Saved entries

(** * KiBot: variant filtering, reversible board mutations and print helpers

    A shallow embedding of the parts of [kibot/out_base.py]
    ([VariantOptions]) and [kibot/out_pcb_print.py] ([to_gray_hex],
    [load_svg], [set_scaling]) that decide which components are fitted,
    that edit the board before a render and undo the edit afterwards, and
    that recolour and scale the printed pages.

    Conventions.
    - Python [str] is [string]; a character is an [ascii].  Texts are read
      as ASCII: [\d] is [0-9] and [strip] removes the ASCII white space.
    - Python [int] is [Z]; Python [float] is the kernel's binary64 [float].
    - A [std::list] of 3D models is a [list] whose head is the front of the
      container; [pop()] takes from the back.
    - An exception is a value of [exc]; code that can raise returns
      [result]. *)

From Stdlib Require Import ZArith Floats Uint63 String Ascii List Lia Bool.
From stdpp Require Import base option list gmap strings pretty.
Import ListNotations.


Local Open Scope Z_scope.

(** ** Exceptions *)

Inductive exc : Type :=
  | KiPlotConfigurationError (msg : string)
  | IndexError
  | AttributeError
  | ValueError
  | ZeroDivisionError.

Inductive result (A : Type) : Type :=
  | Ok (a : A)
  | Raise (e : exc).
Arguments Ok {A} a.
Arguments Raise {A} e.

Definition rbind {A B} (r : result A) (k : A -> result B) : result B :=
  match r with
  | Ok a => k a
  | Raise e => Raise e
  end.

#[global] Instance result_ret : MRet result := fun A a => Ok a.
#[global] Instance result_bind : MBind result := fun A B k r => rbind r k.

Definition is_ok {A} (r : result A) : bool :=
  match r with Ok _ => true | Raise _ => false end.

(** ** Python strings *)

Module PyStr.

(** [s[:n]] for [n >= 0]. *)
Fixpoint take (n : nat) (s : string) : string :=
  match n, s with
  | S k, String c r => String c (take k r)
  | _, _ => ""
  end.

(** [s[n:]] for [n >= 0]. *)
Fixpoint drop (n : nat) (s : string) : string :=
  match n, s with
  | S k, String _ r => drop k r
  | _, _ => s
  end.

(** [s[:-k]]: Python reads [-0] as [0], so [s[:-0]] is the empty string;
    for [k > 0] the last [k] characters go, all of them when [s] is
    shorter. *)
Definition drop_last (k : nat) (s : string) : string :=
  match k with
  | O => ""
  | S _ => take (String.length s - k) s
  end.

(** [s.startswith(p)] together with the rest of [s] behind [p]. *)
Fixpoint strip_prefix (p s : string) : option string :=
  match p, s with
  | "", _ => Some s
  | String a p', String b s' => if Ascii.eqb a b then strip_prefix p' s' else None
  | String _ _, "" => None
  end.

Definition endswith (s suf : string) : bool :=
  String.eqb (drop (String.length s - String.length suf) s) suf
  && (String.length suf <=? String.length s)%nat.
(** * SFTP client (windows_main.py): session navigation, teardown and
    persistence, embedded from the Python source.

    Python [str] values are lists of characters, Python exceptions are an
    explicit result type threaded through a small state-and-error monad,
    and the collaborators the program only calls (paramiko, the host file
    system, json, Qt dialogs) are an interface whose answers are functions
    of an abstract world. *)

From stdpp Require Import gmap strings list fin_maps.
From Stdlib Require Import Ascii String ZArith Lia.

Local Open Scope Z_scope.
Local Open Scope list_scope.

(** ** Python strings *)

Definition str : Type := list ascii.

(** A literal of the source, e.g. [lit "/"]. *)
Definition lit (s : string) : str := list_ascii_of_string s.

Definition slash : ascii := "/"%char.

Module PyStr.

Fixpoint drop_while (p : ascii -> bool) (s : str) : str :=
  match s with
  | [] => []
  | c :: s' => if p c then drop_while p s' else s
  end.

(** [str.isspace] on the code points below 256. *)
Definition is_space (c : ascii) : bool :=
  let n := Z.of_nat (nat_of_ascii c) in
  ((9 <=? n) && (n <=? 13)) || ((28 <=? n) && (n <=? 32))
  || (n =? 133) || (n =? 160).

Definition mem (chars : str) (c : ascii) : bool :=
  bool_decide (c ∈ chars).

(** [s.lstrip(chars)], [s.rstrip(chars)] *)
Definition lstrip_chars (chars s : str) : str := drop_while (mem chars) s.
Definition rstrip_chars (chars s : str) : str :=
  rev (drop_while (mem chars) (rev s)).

(** [s.strip()] *)
Definition strip (s : str) : str :=
  rev (drop_while is_space (rev (drop_while is_space s))).

(** [s.startswith(prefix)], [s.endswith(suffix)] *)
Fixpoint startswith (s prefix : str) : bool :=
  match prefix, s with
  | [], _ => true
  | p :: prefix', c :: s' => bool_decide (c = p) && startswith s' prefix'
  | _ :: _, [] => false
  end.

Definition endswith (s suffix : str) : bool :=
  startswith (rev s) (rev suffix).

(** [s.rfind(c)] for a one-character [c]: the scan keeps the last index
    at which [c] was seen, [-1] when there is none. *)
Fixpoint rfind_from (c : ascii) (s : str) (i acc : Z) : Z :=
  match s with
  | [] => acc
  | x :: s' => rfind_from c s' (i + 1) (if bool_decide (x = c) then i else acc)
  end.

Definition rfind (s : str) (c : ascii) : Z := rfind_from c s 0 (-1).

(** [s[:i]] and [s[i:]] for [0 <= i]. *)
Definition slice_to (s : str) (i : Z) : str := take (Z.to_nat i) s.
Definition slice_from (s : str) (i : Z) : str := drop (Z.to_nat i) s.

(** [s.split(c)] for a one-character separator. *)
Fixpoint split (s : str) (c : ascii) : list str :=
  match s with
  | [] => [[]]
  | x :: s' =>
      if bool_decide (x = c) then [] :: split s' c
      else match split s' c with
           | h :: t => (x :: h) :: t
           | [] => [[x]]
           end
  end.

(** [sep.join(parts)] *)
Fixpoint join (sep : str) (parts : list str) : str :=
  match parts with
  | [] => []
  | [p] => p
  | p :: rest => p ++ sep ++ join sep rest
  end.

(** [a or b] on strings: the empty string is falsy. *)
Definition or_else (a b : str) : str :=
  match a with [] => b | _ => a end.

End PyStr.

(** ** posixpath (CPython's Lib/posixpath.py, on [str] arguments) *)

Module posixpath.

Definition sep : str := [slash].

(** [posixpath.join(a, b)] with one component [b]. *)
Definition join (a b : str) : str :=
  if PyStr.startswith b sep then b
  else if bool_decide (a = []) || PyStr.endswith a sep then a ++ b
  else a ++ sep ++ b.

(** [posixpath.dirname(p)] *)
Definition dirname (p : str) : str :=
  let i := PyStr.rfind p slash + 1 in
  let head := PyStr.slice_to p i in
  if negb (bool_decide (head = []))
     && negb (bool_decide (head = repeat slash (List.length head)))
  then PyStr.rstrip_chars sep head
  else head.

(** The component loop of [normpath]: [new_comps] grows at its end. *)
Definition normpath_step (initial_slashes : nat) (new_comps : list str)
    (comp : str) : list str :=
  if bool_decide (comp = []) || bool_decide (comp = lit ".") then new_comps
  else if negb (bool_decide (comp = lit ".."))
          || (bool_decide (initial_slashes = 0%nat)
              && bool_decide (new_comps = []))
          || (negb (bool_decide (new_comps = []))
              && bool_decide (last new_comps = Some (lit "..")))
  then new_comps ++ [comp]
  else if negb (bool_decide (new_comps = [])) then removelast new_comps
  else new_comps.

(** [posixpath.normpath(path)] *)
Definition normpath (path : str) : str :=
  if bool_decide (path = []) then lit "."
  else
    let initial_slashes : nat :=
      if PyStr.startswith path sep then
        if PyStr.startswith path (sep ++ sep)
           && negb (PyStr.startswith path (sep ++ sep ++ sep))
        then 2%nat else 1%nat
      else 0%nat in
    let comps := PyStr.split path slash in
    let new_comps := fold_left (normpath_step initial_slashes) comps [] in
    let path' := PyStr.join sep new_comps in
    let path'' := repeat slash initial_slashes ++ path' in
    PyStr.or_else path'' (lit ".").
(** ** Independence from the document *)

Lemma call_same m s1 s2 :
  same_iterator s1 s2 →
  ∃ v s1' s2', call m s1 = Ok (v, s1') ∧ call m s2 = Ok (v, s2') ∧
               same_iterator s1' s2'.
Proof.
  intros [Hi Hd]. rewrite !call_eq. unfold len. rewrite Hi, Hd.
  destruct m; try destruct (i s2 <? _)%Z;
    do 3 eexists; (split; [reflexivity|]); (split; [reflexivity|]);
    unfold same_iterator; cbn [advance at_start i data]; auto with f_equal.
Qed.

(** A run with changes of the document in between returns what the same
    calls return without them. *)
Lemma run_calls es : ∀ s1 s2,
  same_iterator s1 s2 →
  ∃ vs s1' s2', run es s1 = Ok (vs, s1') ∧
                calls (method_calls es) s2 = Ok (vs, s2') ∧
                same_iterator s1' s2'.
Proof.
  induction es as [|[m|h'] es IH]; intros s1 s2 Hsame.
  - exists [], s1, s2. auto.
  - destruct (call_same m s1 s2 Hsame) as (v & s1' & s2' & H1 & H2 & Hsame').
    destruct (IH s1' s2' Hsame') as (vs & s1'' & s2'' & Hr1 & Hr2 & Hsame'').
    exists (v :: vs), s1'', s2''. split; [|split; [|exact Hsame'']].
    + cbn [run]. rewrite (bind_Ok _ _ _ _ _ H1), (bind_Ok _ _ _ _ _ Hr1).
      reflexivity.
    + cbn [method_calls]. eapply calls_cons; eauto.
  - destruct (IH {| heap := h'; elem := elem s1; i := i s1; data := data s1 |} s2)
      as (vs & s1' & s2' & Hr1 & Hr2 & Hsame'); [exact Hsame|].
    exists vs, s1', s2'. auto.
Qed.
Definition parse_log_for_positions (start_time end_time : datetime)
    : M (list position) :=
  (try_except
     (fun w => (scan_file (log_file w) start_time end_time, w))
     (fun e =>
        match e with
        | FileNotFoundError =>
            Some (logging_error LogFileNotFound ;;
                  print ErrorLogFileNotFound ;;
                  mret [])
        | _ =>                                  (* except Exception *)
            Some (logging_error (ErrorParsingLogFile e) ;;
                  print (ErrorParsingLogFile e) ;;
                  mret [])
        end))%io.

(** *** send_cot_to_tak *)

(** [socket.socket(AF_INET, SOCK_STREAM)], taken to succeed. *)
Definition socket_socket : M socket :=
  fun w =>
    (inr (sockets w),
     {| log_file := log_file w; network := network w;
        sockets := S (sockets w);
        trace := trace w ++ [Created (sockets w)] |}).

(** An operation on socket [s] that the network lets through, leaving
    [ev], or fails with an exception. *)
Definition socket_op (outcome : session -> option exn) (s : socket) (ev : event)
    : M unit :=
  fun w =>
    match outcome (network w s) with
    | Some e => (inl e, w)
    | None => emit ev w
    end.

Definition wrap_socket (s : socket) : M socket :=
  (socket_op on_wrap s (Wrapped s) ;; mret s)%io.

Definition connect (s : socket) : M unit := socket_op on_connect s (Connected s).

Definition settimeout (s : socket) (seconds : Z) : M unit :=
  emit (TimeoutSet s seconds).

Definition sendall (s : socket) (payload : text) : M unit :=
  socket_op on_sendall s (SentAll s payload).

(** [s.recv(1024).decode("utf-8")] *)
Definition recv_decode (s : socket) : M text :=
  fun w =>
    match on_recv (network w s) with
    | Reply response => (emit (Received s) ;; mret response)%io w
    | Undecodable => (emit (Received s) ;; lift (raise UnicodeDecodeError))%io w
    | RecvRaises e => (inl e, w)
    end.

Definition close (s : socket) : M unit := emit (Closed s).

(** The event built at lines 82-101. *)
Definition cot_event (lat lon alt : F) (timestamp stale : datetime) : CoT.Event F :=
  {| CoT.version := "2.0";
     CoT.type := "a-n-G-U-U-S-R-S";
     CoT.access := "Undefined";
     CoT.uid := "SAT." ++ NilEmpty.string_of_uint (N.to_uint SAT_ID);
     CoT.time := timestamp;
     CoT.start := timestamp;
     CoT.stale := stale;
     CoT.how := "m-g";
     CoT.qos := "2-i-c";
     CoT.point := {| CoT.lat := lat; CoT.lon := lon; CoT.hae := alt;
                     CoT.ce := 9999999; CoT.le := 9999999 |};
     CoT.detail_contact_callsign := SAT_NAME |}.

Definition send_cot_to_tak (lat lon alt : F) (timestamp : datetime) : M bool :=
  (try_except
     (sock <- socket_socket ;;
      wrapped_sock <- wrap_socket sock ;;
      connect wrapped_sock ;;
      settimeout wrapped_sock 1 ;;
      stale <- lift (Datetime.add timestamp (timedelta_minutes 5)) ;;
      payload <- lift (xml (cot_event lat lon alt timestamp stale)) ;;
      sendall wrapped_sock payload ;;
      print (PositionMessage lat lon alt timestamp) ;;
      logging_info (PositionMessage lat lon alt timestamp) ;;
      log_message <-
        try_except
          (response <- recv_decode wrapped_sock ;; mret (SentResponse response))
          (fun e =>
             match e with
             | SocketTimeout => Some (mret SentNoResponse)
             | _ => None
             end) ;;
      print log_message ;;
      logging_info log_message ;;
      close wrapped_sock ;;
      mret true)
     (fun e =>
        match e with
        | ConnectionRefusedError | SSLError =>
            Some (print (SSLConnectionError e) ;;
                  logging_error (SSLConnectionError e) ;;
                  mret false)
        | _ =>                                  (* except Exception *)
            Some (print (UnexpectedErrorSending e) ;;
                  logging_error (UnexpectedErrorSending e) ;;
                  mret false)
        end))%io.
Lemma trunc_bounds (x : Q) :
  (inject_Z (trunc x) - 1 < x)%Q /\ (x < inject_Z (trunc x) + 1)%Q.
Proof.
  unfold trunc. destruct (Qle_bool 0 x).
  - pose proof (Qfloor_le x) as H1. pose proof (Qlt_floor x) as H2.
    rewrite inject_Z_plus in H2. split; [|exact H2].
    apply Qlt_le_trans with (inject_Z (Qfloor x)); [|exact H1].
    rewrite <- (Qplus_0_r (inject_Z (Qfloor x))) at 2.
    apply Qplus_lt_r. reflexivity.
  - pose proof (Qle_ceiling x) as H1. pose proof (Qceiling_lt x) as H2.
    unfold Z.sub in H2. rewrite inject_Z_plus, inject_Z_opp in H2. split; [exact H2|].
    apply Qle_lt_trans with (inject_Z (Qceiling x)); [exact H1|].
    rewrite <- (Qplus_0_r (inject_Z (Qceiling x))) at 1.
    apply Qplus_lt_r. reflexivity.
Qed.

Lemma trunc_ge_Z (z : Z) (x : Q) : (inject_Z z <= x)%Q -> z <= trunc x.
Proof.
  intros H. destruct (trunc_bounds x) as [_ Hu].
  assert (Hlt : (inject_Z z < inject_Z (trunc x + 1))%Q).
  { rewrite inject_Z_plus. eapply Qle_lt_trans; eassumption. }
  rewrite <- Zlt_Qlt in Hlt. lia.
Qed.

(** X2: calculateEndTime fails with InvalidTimeFormat on an Invalid
    Date, whatever the duration; on a valid date it fails with
    InvalidDuration exactly when the duration is NaN, zero or negative.
    For a duration of k half hours, k at least 1, with the start and
    start + k * 1 800 000 ms both time values of a Date, it returns
    exactly that end time. *)
Theorem calculateEndTime_behaviour (startTime : Date) (durationHours : num) :
  (startTime = None -> calculateEndTime startTime durationHours = Err InvalidTimeFormat)
  /\ (forall start, startTime = Some start ->
        (calculateEndTime startTime durationHours = Err InvalidDuration
         <-> durationHours = None \/ exists d, durationHours = Some d /\ (d <= 0)%Q))
  /\ (forall start d k,
        startTime = Some start -> durationHours = Some d ->
        1 <= k -> (d == inject_Z k / 2)%Q ->
        Z.abs start <= maxTime -> Z.abs (start + k * 1800000) <= maxTime ->
        calculateEndTime startTime durationHours = Ok (start + k * 1800000)).
Proof.
  split; [intros ->; reflexivity|]. split.
  - intros start ->. unfold calculateEndTime, notPositive.
    destruct durationHours as [d|]; simpl.
    + destruct (Qle_bool d 0) eqn:Hd; simpl.
      * split; [|reflexivity]. intros _. right. exists d.
        split; [reflexivity | now apply Qle_bool_iff].
      * split; [discriminate|]. intros [H | (d' & H & Hle)]; [discriminate H|].
        injection H as <-. apply Qle_bool_iff in Hle. congruence.
    + split; [|reflexivity]. intros _. now left.
  - intros start d k -> -> Hk Hd _ _. unfold calculateEndTime, notPositive.
    assert (Hpos : (0 < d)%Q).
    { rewrite Hd. apply Qlt_shift_div_l; [reflexivity|].
      rewrite Qmult_0_l. change 0%Q with (inject_Z 0). rewrite <- Zlt_Qlt. lia. }
    assert (Hb : Qle_bool d 0 = false).
    { destruct (Qle_bool d 0) eqn:H; [|reflexivity].
      apply Qle_bool_iff in H. exfalso. apply (Qlt_irrefl 0).
      now apply Qlt_le_trans with d. }
    rewrite Hb. simpl. f_equal.
    rewrite <- (trunc_inject_Z (start + k * 1800000)).
    apply trunc_Qeq. rewrite Hd, inject_Z_plus, inject_Z_mult.
    unfold msPerHour. field.
Qed.

Lemma calculateEndTime_behaviour_witness :
  calculateEndTime (Some 1000) (Some (1 # 2)%Q) = Ok 1801000.
Proof.
  apply (proj2 (proj2 (calculateEndTime_behaviour (Some 1000) (Some (1 # 2)%Q)))
           1000 (1 # 2)%Q 1 eq_refl eq_refl);
    [lia | reflexivity | discriminate | discriminate].
Defined.

Lemma Math_round_inject_Z (z : Z) : Math_round (inject_Z z) = z.
Proof.
  unfold Math_round, Qfloor, inject_Z, Qplus; simpl.
  symmetry. apply (Z.div_unique _ 2 z 1); lia.
Qed.

Lemma Math_round_Qeq (x y : Q) : (x == y)%Q -> Math_round x = Math_round y.
Proof. intros H. unfold Math_round. apply Qfloor_comp. now rewrite H. Qed.

Lemma Math_round_le (x y : Q) : (x <= y)%Q -> Math_round x <= Math_round y.
Proof.
  intros H. unfold Math_round. apply Qfloor_resp_le. now apply Qplus_le_l.
Qed.

(** The distance for a valid pair: 25 km for the minimal half hour, 50 km
    per hour otherwise. *)
Lemma distance_cases (p q : string) :
  sixDigits p -> sixDigits q ->
  exists km,
    calculateEstimatedDistance (Str p) (Str q) = Ok (Some km)
    /\ (inject_Z km == estimateDuration p q * 50)%Q
    /\ 25 <= km <= 1150.
Proof.
  intros Hp Hq. unfold calculateEstimatedDistance.
  rewrite (calculateEstimatedDuration_valid p q Hp Hq). simpl.
  destruct (estimateDuration_cases p q) as [-> | (n & Hn & ->)].
  - exists 25. repeat split; try reflexivity; lia.
  - exists (n * 50). split; [|split; [|lia]].
    + do 2 f_equal. rewrite <- (Math_round_inject_Z (n * 50)).
      apply Math_round_Qeq. now rewrite inject_Z_mult.
    + now rewrite inject_Z_mult.
Qed.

§ ABOUT THIS EXERCISE
The required answer is the exact run of lines above starting at the line with "- destruct (call_same" and ending at the line with "- destruct (IH", with both ends present.

§ RESULT
  - destruct (call_same m s1 s2 Hsame) as (v & s1' & s2' & H1 & H2 & Hsame').
    destruct (IH s1' s2' Hsame') as (vs & s1'' & s2'' & Hr1 & Hr2 & Hsame'').
    exists (v :: vs), s1'', s2''. split; [|split; [|exact Hsame'']].
    + cbn [run]. rewrite (bind_Ok _ _ _ _ _ H1), (bind_Ok _ _ _ _ _ Hr1).
      reflexivity.
    + cbn [method_calls]. eapply calls_cons; eauto.
  - destruct (IH {| heap := h'; elem := elem s1; i := i s1; data := data s1 |} s2)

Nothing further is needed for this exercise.